Remember when Cliff Lee was a bad pitcher? His baseball card won't do his badness justice, thanks to those 14- and 18-win seasons he picked up while allowing a ton of home runs and just before totally falling apart in 2007, but he was the kind of functional talented-headcase type where people tut tut at the inevitable 6.29 ERA season and say—it was bound to happen anyway.
Or if they don't do that they're at least less likely than usual to predict the ensuing 22-3, 2.54 ERA, 5 K:BB Cy Young season. In the four years since Lee's played for four teams, pitched 900 innings gotten his strikeout rate even higher and kept his walk rate just as low—his K:BB ratio over that period is 5.65, which would lead baseball most years.
Roy Halladay had an even worse burnout, but he hadn't had such a long period of relative ordinariness before it—that's what makes Cliff Lee confusing. It's like if we'd seen Dazzy Vance struggle for all that time in the Major Leagues, and then instead of overpowering hitters he'd become the ultimate finesse artist, the quintessential "smart" pitcher.

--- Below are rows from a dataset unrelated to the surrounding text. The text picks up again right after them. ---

Lemma directive_s str format vargs :
  one_directive false ("s" +:+ format)%string (AStr (Some str) :: vargs) = Ok (Z.of_nat (String.length str), str, format, vargs).
Proof.
  rewrite (one_directive_eq _ _ (mk_directive 0 0 (-1) false false) (char_of 115) format (AStr (Some str) :: vargs)) by done.
  transitivity (let '(ret, text) := (Z.of_nat (String.length str), map_string (maybe_toupper false) str) in
    Ok (ret, text, format, vargs)); [reflexivity|].
  by rewrite map_string_id.
Qed.

Lemma prints_s str format vargs text : prints format vargs text ->
  prints ("%s" +:+ format)%string (AStr (Some str) :: vargs) (str +:+ text)%string.
Proof.
  intros H. apply (prints_directive ("s" +:+ format)%string (AStr (Some str) :: vargs) (Z.of_nat (String.length str))
    str format vargs); [done|done| |done].
  by apply directive_s.
Qed.

Lemma prints_newline vargs : prints newline vargs newline.
Proof. apply prints_char; [done|]. apply prints_nil. Qed.
(** What the loop has seen after the words [ws]. *)
Definition after (ws : list string) (w0 w1 : words_seen) : Prop :=
  word_nr w1 = word_nr w0 + Z.of_nat (length ws)
  /\ seen_all_kw w1 = seen_all_kw w0 || existsb is_all ws
  /\ seen_none_kw w1 = seen_none_kw w0 || existsb is_none ws
  /\ enum_set (toks w1) = Z.lor (enum_set (toks w0)) (lor_of (fun w => bits (is_word w) 0 ts) ws)
  /\ known_words (toks w1) = known_words (toks w0) + sum_of known ws
  /\ all_set (toks w1) = match ws with [] => all_set (toks w0) | _ => bits is_name 0 ts end.

Lemma one_word_spec w w0 : nul_free w = true -> exists w1, one_word tokens allow_all w w0 = Ok w1 /\ after [w] w0 w1.
Proof.
  intros Hw. unfold one_word. rewrite !VG_strcmp_eqb by done. destruct w0 as [n a b s]. fold (is_all w).
  rewrite token_loop_spec by (cbn; (done || lia)). cbn [obind]. eexists. split; [done|].
  unfold after, known, is_none, sum_of, lor_of. cbn [foldr length existsb].
  destruct (is_all w) eqn:Ea; [|destruct (String.eqb w "none")]; cbn; unfold is_all in Ea;
    rewrite ?Ea; cbn; rewrite ?orb_true_r, ?orb_false_r, ?Z.lor_0_r, ?Z.lor_0_l; split_and!; (done || lia).
Qed.

Lemma word_loop_spec fuel : forall rest w0, nul_free rest = true -> (String.length rest <= fuel)%nat ->
  exists w1, word_loop fuel tokens allow_all rest w0 = Ok w1 /\ after (fields rest) w0 w1.
Proof.
  induction fuel as [|fuel IH]; intros rest w0 Hr Hf; cbn [word_loop]; pose proof (strtok_fields rest Hr) as Hs;
    (destruct (VG_strtok_r rest ",") as [[w|] rest'];
     [|exists w0; rewrite Hs; unfold after; cbn; rewrite !orb_false_r, Z.lor_0_r, !Z.add_0_r; by split_and!]);
    destruct Hs as (Hfs & Hw & Hr' & Hlt); [lia|].
  destruct (one_word_spec w w0 Hw) as (w1 & -> & H1 & H2 & H3 & H4 & H5 & H6). cbn [obind].
  destruct (IH rest' w1 Hr') as (w2 & -> & G1 & G2 & G3 & G4 & G5 & G6); [lia|].
  exists w2. split; [done|]. rewrite Hfs. unfold after. cbn [length existsb lor_of sum_of foldr] in *.
  unfold lor_of, sum_of in *. cbn [foldr existsb length] in *.
  rewrite G1, G2, G3, G4, G5, H1, H2, H3, H4, H5. rewrite !orb_false_r, !orb_assoc, !Z.lor_0_r, !Z.lor_assoc, !Z.add_0_r.
  rewrite G6, H6. split_and!; try done; try lia. by destruct (fields rest').
Qed.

Chris Carpenter's similar, but we have some pegs on which to hang the narrative—he got hurt and he changed teams, moving to a Dave Duncan squad—the ultimate excuse for a veteran rehabilitation. He was also kind enough to pitch one season at a great-but-not-spectacular level before competing for three Cy Young awards, and now that he's managed to recover twice from career-ending arm problems he has new, even more confounding narratives to compete with that first one.